• _Supplied information_
* * * * * * * * *

(* ===== verification/Frame.v ===== *)
(** Interpreter frames and contexts: [src/src/evm/interpreter.h] and the frame
    management of [src/src/evm/interpreter.cpp].

    An [EVMFrame] is one activation (operand stack, memory, message, program
    counter).  [InterpreterExecContext] owns the frames: [FrameStack] with its
    logical length [FrameCount] is kept here as the current frame, the active
    frames below it ([below], nearest first) and the retired frame objects
    above it that await reuse ([spare]).  A handler runs on the current frame
    and the rest of the context, an [hstate]. *)

From S2P Require Import Prelude Intx Evmc GasStorageCost EvmInstance.

Section Frame.
Context {HS : Type}.

Record EVMFrame : Type := mkFrame {
  Stack : list Z;                (* std::array<intx::uint256, MAXSTACK> *)
  Memory : list Z;
  CallData : list Z;
  Msg : evmc_message;
  HostSet : bool;                (* Host != nullptr *)
  MTx : evmc_tx_context;
  GasRefundSnapshot : Z;
  Sp : nat;
  Pc : nat;
  Value : Z;
}.

Record Context_ : Type := mkCtx {
  below : list EVMFrame;
  spare : list EVMFrame;
  Status : evmc_status_code;
  ReturnData : list Z;
  ExeResult : evmc_result;
  IsJump : bool;
  Inst : EVMInstance;
  hst : HS;
}.

Record hstate : Type := mkH { fr : EVMFrame; cx : Context_ }.

(** Field updates. *)
Definition set_Stack (l : list Z) (f : EVMFrame) : EVMFrame :=
  mkFrame l (Memory f) (CallData f) (Msg f) (HostSet f) (MTx f) (GasRefundSnapshot f) (Sp f)
    (Pc f) (Value f).
Definition set_Memory (l : list Z) (f : EVMFrame) : EVMFrame :=
  mkFrame (Stack f) l (CallData f) (Msg f) (HostSet f) (MTx f) (GasRefundSnapshot f) (Sp f)
    (Pc f) (Value f).
Definition set_Msg (m : evmc_message) (f : EVMFrame) : EVMFrame :=
  mkFrame (Stack f) (Memory f) (CallData f) m (HostSet f) (MTx f) (GasRefundSnapshot f) (Sp f)
    (Pc f) (Value f).
Definition set_HostSet (b : bool) (f : EVMFrame) : EVMFrame :=
  mkFrame (Stack f) (Memory f) (CallData f) (Msg f) b (MTx f) (GasRefundSnapshot f) (Sp f)
    (Pc f) (Value f).
Definition set_MTx (t : evmc_tx_context) (f : EVMFrame) : EVMFrame :=
  mkFrame (Stack f) (Memory f) (CallData f) (Msg f) (HostSet f) t (GasRefundSnapshot f) (Sp f)
    (Pc f) (Value f).
Definition set_Sp (n : nat) (f : EVMFrame) : EVMFrame :=
  mkFrame (Stack f) (Memory f) (CallData f) (Msg f) (HostSet f) (MTx f) (GasRefundSnapshot f) n
    (Pc f) (Value f).
Definition set_Pc (n : nat) (f : EVMFrame) : EVMFrame :=
  mkFrame (Stack f) (Memory f) (CallData f) (Msg f) (HostSet f) (MTx f) (GasRefundSnapshot f)
    (Sp f) n (Value f).
Definition set_fgas (g : Z) (f : EVMFrame) : EVMFrame := set_Msg (set_gas g (Msg f)) f.
Definition fgas (f : EVMFrame) : Z := gas (Msg f).

Definition set_frames (b s : list EVMFrame) (c : Context_) : Context_ :=
  mkCtx b s (Status c) (ReturnData c) (ExeResult c) (IsJump c) (Inst c) (hst c).
Definition set_Status (st : evmc_status_code) (c : Context_) : Context_ :=
  mkCtx (below c) (spare c) st (ReturnData c) (ExeResult c) (IsJump c) (Inst c) (hst c).
Definition set_ReturnData (d : list Z) (c : Context_) : Context_ :=
  mkCtx (below c) (spare c) (Status c) d (ExeResult c) (IsJump c) (Inst c) (hst c).
Definition set_ExeResult (r : evmc_result) (c : Context_) : Context_ :=
  mkCtx (below c) (spare c) (Status c) (ReturnData c) r (IsJump c) (Inst c) (hst c).
Definition set_IsJump (b : bool) (c : Context_) : Context_ :=
  mkCtx (below c) (spare c) (Status c) (ReturnData c) (ExeResult c) b (Inst c) (hst c).
Definition set_Inst (i : EVMInstance) (c : Context_) : Context_ :=
  mkCtx (below c) (spare c) (Status c) (ReturnData c) (ExeResult c) (IsJump c) i (hst c).
Definition set_hst (h : HS) (c : Context_) : Context_ :=
  mkCtx (below c) (spare c) (Status c) (ReturnData c) (ExeResult c) (IsJump c) (Inst c) h.

Definition on_fr (f : EVMFrame -> EVMFrame) (s : hstate) : hstate := mkH (f (fr s)) (cx s).
Definition on_cx (f : Context_ -> Context_) (s : hstate) : hstate := mkH (fr s) (f (cx s)).

(** ** Frame management of [InterpreterExecContext] *)

Definition zero_msg : evmc_message :=
  mkMsg EVMC_CALL 0 0 0 zero20 zero20 [] zero32 zero32 zero20 [].

(** A value-initialised [EVMFrame] ([FrameStack.emplace_back()]). *)
Definition fresh_frame : EVMFrame :=
  mkFrame (replicate MAXSTACK 0) [] [] zero_msg false tx_context_zero 0 0 0 0.

(** [clearFrameTransientBuffers]: capacities are not observable. *)
Definition clearFrameTransientBuffers (f : EVMFrame) : EVMFrame :=
  mkFrame (Stack f) [] [] (Msg f) (HostSet f) (MTx f) (GasRefundSnapshot f) (Sp f) (Pc f)
    (Value f).

(** [releaseAllFrameBuffersIfLarge] over [FrameStack]. *)
Definition releaseAllFrameBuffersIfLarge (Frames : list EVMFrame) : list EVMFrame :=
  map clearFrameTransientBuffers Frames.

(** [resetForNewCall] on a context whose current frame (if any) is [cur]:
    every frame object becomes reusable, in [FrameStack] order. *)
Definition resetForNewCall_ctx (NewInst : EVMInstance) (cur : option EVMFrame) (c : Context_)
  : Context_ :=
  let Frames := rev (below c) ++ option_list cur ++ spare c in
  mkCtx [] (releaseAllFrameBuffersIfLarge Frames) EVMC_SUCCESS []
    (mkResult EVMC_SUCCESS 0 0 [] zero20) false NewInst (hst c).

(** The gas behind the message pointers an interpreter context holds:
    [MFrame i] is the message of [FrameStack[i]]. *)
Definition frame_deref (ext : nat -> Z) (frames : list EVMFrame) (m : MsgRef) : Z :=
  match m with
  | MExt n => ext n
  | MFrame i => match frames !! i with Some f => fgas f | None => 0 end
  end.

(** Index of the current frame in [FrameStack]. *)
Definition frame_index (c : Context_) : nat := length (below c).

(** [allocTopFrame]: the frame object is a retired one when there is one;
    only the listed fields are reset, the operand stack array keeps its old
    contents. *)
Definition reuse_frame (f : EVMFrame) : EVMFrame :=
  let f := clearFrameTransientBuffers f in
  mkFrame (Stack f) (Memory f) (CallData f) (Msg f) false tx_context_zero
    (GasRefundSnapshot f) 0 0 0.

Definition allocTopFrame (ext : nat -> Z) (m : evmc_message) (cur : option EVMFrame)
    (c : Context_) : hstate :=
  let below' := option_list cur ++ below c in
  let '(f, spare') :=
    match spare c with
    | f :: rest => (reuse_frame f, rest)
    | [] => (fresh_frame, [])
    end in
  let f := set_Msg m f in
  let frames := rev below' ++ [f] in
  let inst := pushMessage (frame_deref ext frames) (Some (MFrame (length below'))) (Inst c) in
  let f := mkFrame (Stack f) (Memory f) (CallData f) (Msg f) (HostSet f) (MTx f)
             (GasRefund inst) (Sp f) (Pc f) (Value f) in
  mkH f (set_Inst inst (set_frames below' spare' c)).

(** [freeBackFrame] from a current frame: the new current frame, if any.
    With a frame below, the message [popMessage] uncovers is that frame's. *)
Definition freeBackFrame (s : hstate) : option EVMFrame * Context_ :=
  let c := cx s in
  let inst := setGas (fgas (fr s)) (Inst c) in
  match below c with
  | [] => (None, set_Inst inst (set_frames [] (fr s :: spare c) c))
  | p :: rest =>
      let frames := rev (below c) ++ [fr s] in
      let inst := popMessage (frame_deref (fun _ => 0) frames) inst in
      (Some p, set_Inst inst (set_frames rest (fr s :: spare c) c))
  end.

Definition setCallData (d : list Z) (f : EVMFrame) : EVMFrame :=
  let m := Msg f in
  mkFrame (Stack f) (Memory f) d
    (mkMsg (kind m) (flags m) (depth m) (gas m) (recipient m) (sender m) d (value m)
       (create2_salt m) (code_address m) (code m))
    (HostSet f) (MTx f) (GasRefundSnapshot f) (Sp f) (Pc f) (Value f).

Definition setTxContext (t : evmc_tx_context) (f : EVMFrame) : EVMFrame := set_MTx t f.

End Frame.

Arguments hstate HS : clear implicits.
Arguments Context_ HS : clear implicits.

Abbreviation HM HS := (@body ErrorCode (hstate HS)).

(** ** Operand stack of a frame *)
Section StackOps.
Context {HS : Type}.

Definition getFrame {A} (f : EVMFrame -> A) : HM HS A := gets (fun s => f (fr s)).
Definition getCtx {A} (f : Context_ HS -> A) : HM HS A := gets (fun s => f (cx s)).
Definition modFrame (f : EVMFrame -> EVMFrame) : HM HS unit := modify (on_fr f).
Definition modCtx (f : Context_ HS -> Context_ HS) : HM HS unit := modify (on_cx f).
Definition setStatus (st : evmc_status_code) : HM HS unit := modCtx (set_Status st).

(** [Frame->Stack[i]], read and written without a check. *)
Definition stack_at (i : nat) : HM HS Z :=
  o <- getFrame (fun f => Stack f !! i) ;; of_option o.
Definition stack_set (i : nat) (v : Z) : HM HS unit :=
  n <- getFrame (fun f => length (Stack f)) ;;
  if (i <? n)%nat then modFrame (fun f => set_Stack (<[i := v]> (Stack f)) f) else undef.

Definition push (V : Z) : HM HS unit :=
  sp <- getFrame Sp ;;
  if (MAXSTACK <=? sp)%nat then throw EVMStackOverflow
  else stack_set sp V ;;; modFrame (set_Sp (sp + 1)).

Definition pop : HM HS Z :=
  sp <- getFrame Sp ;;
  if (sp <=? 0)%nat then throw EVMStackUnderflow
  else modFrame (set_Sp (sp - 1)) ;;; stack_at (sp - 1).

Definition peek (Index : nat) : HM HS Z :=
  sp <- getFrame Sp ;;
  if (sp <=? Index)%nat then throw EVMStackUnderflow
  else stack_at (sp - 1 - Index).

(** The checking macros of [opcode_handlers.h]. *)
Definition EVM_SET_EXCEPTION_UNLESS (b : bool) (st : evmc_status_code) : HM HS unit :=
  if b then ret tt else setStatus st ;;; exit.
Definition EVM_STACK_CHECK (N : nat) : HM HS unit :=
  sp <- getFrame Sp ;;
  if (sp <? N)%nat then setStatus EVMC_STACK_UNDERFLOW ;;; exit else ret tt.
Definition EVM_REQUIRE_STACK_SPACE (k : nat) : HM HS unit :=
  sp <- getFrame Sp ;;
  if (1024 <? sp + k)%nat then setStatus EVMC_STACK_OVERFLOW ;;; exit else ret tt.

(** [if (!m) { Context->setStatus(st); return; }] *)
Definition orStatus (m : HM HS bool) (st : evmc_status_code) : HM HS unit :=
  ok <- m ;; if ok then ret tt else setStatus st ;;; exit.

(** *** What these blocks compute *)

Lemma bind_getFrame {A B} (f : EVMFrame -> A) (k : A -> HM HS B) s :
  bind (getFrame f) k s = k (f (fr s)) s.
Proof. done. Qed.

Lemma bind_check {B} N (k : unit -> HM HS B) s :
  bind (EVM_STACK_CHECK N) k s =
  if (Sp (fr s) <? N)%nat then Exit (on_cx (set_Status EVMC_STACK_UNDERFLOW) s) else k tt s.
Proof.
  unfold EVM_STACK_CHECK, bind, getFrame, gets. by destruct (Sp (fr s) <? N)%nat.
Qed.

Lemma bind_stack_at {B} i (k : Z -> HM HS B) s :
  bind (stack_at i) k s = match Stack (fr s) !! i with Some v => k v s | None => Undef end.
Proof. unfold stack_at, bind, getFrame, gets. by destruct (Stack (fr s) !! i). Qed.

Lemma stack_set_run i v s :
  stack_set i v s =
  if (i <? length (Stack (fr s)))%nat
  then Ret tt (on_fr (fun f => set_Stack (<[i := v]> (Stack f)) f) s) else Undef.
Proof.
  unfold stack_set, bind, getFrame, gets. by destruct (i <? length (Stack (fr s)))%nat.
Qed.

Lemma bind_stack_set {B} i v (k : unit -> HM HS B) s :
  bind (stack_set i v) k s =
  if (i <? length (Stack (fr s)))%nat
  then k tt (on_fr (fun f => set_Stack (<[i := v]> (Stack f)) f) s) else Undef.
Proof.
  unfold bind. rewrite stack_set_run. by destruct (i <? length (Stack (fr s)))%nat.
Qed.

Lemma bind_modFrame {B} f (k : unit -> HM HS B) s : bind (modFrame f) k s = k tt (on_fr f s).
Proof. done. Qed.
End StackOps.

Section TxContext.
Context {HS : Type} {H : EvmcHost HS}.

(** [getTxContext]: fetched from the host unless it has a timestamp already. *)
Definition getTxContext : HM HS evmc_tx_context :=
  t <- getFrame MTx ;;
  if block_timestamp t =? 0 then
    t' <- getCtx (fun c => get_tx_context (hst c)) ;;
    modFrame (set_MTx t') ;;; ret t'
  else ret t.

Definition isStaticMode `{Evmc} : HM HS bool :=
  fl <- getFrame (fun f => flags (Msg f)) ;; ret (negb (Z.land fl EVMC_STATIC =? 0)).
End TxContext.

* * * * * * * * *

• _Exercise_
Starting with the first line of the records, repeat every line up to and including the one containing "below : list EVMFrame;", and nothing else.

• _Answer for this exercise_
(* ===== verification/Frame.v ===== *)
(** Interpreter frames and contexts: [src/src/evm/interpreter.h] and the frame
    management of [src/src/evm/interpreter.cpp].

    An [EVMFrame] is one activation (operand stack, memory, message, program
    counter).  [InterpreterExecContext] owns the frames: [FrameStack] with its
    logical length [FrameCount] is kept here as the current frame, the active
    frames below it ([below], nearest first) and the retired frame objects
    above it that await reuse ([spare]).  A handler runs on the current frame
    and the rest of the context, an [hstate]. *)

From S2P Require Import Prelude Intx Evmc GasStorageCost EvmInstance.

Section Frame.
Context {HS : Type}.

Record EVMFrame : Type := mkFrame {
  Stack : list Z;                (* std::array<intx::uint256, MAXSTACK> *)
  Memory : list Z;
  CallData : list Z;
  Msg : evmc_message;
  HostSet : bool;                (* Host != nullptr *)
  MTx : evmc_tx_context;
  GasRefundSnapshot : Z;
  Sp : nat;
  Pc : nat;
  Value : Z;
}.

Record Context_ : Type := mkCtx {
  below : list EVMFrame;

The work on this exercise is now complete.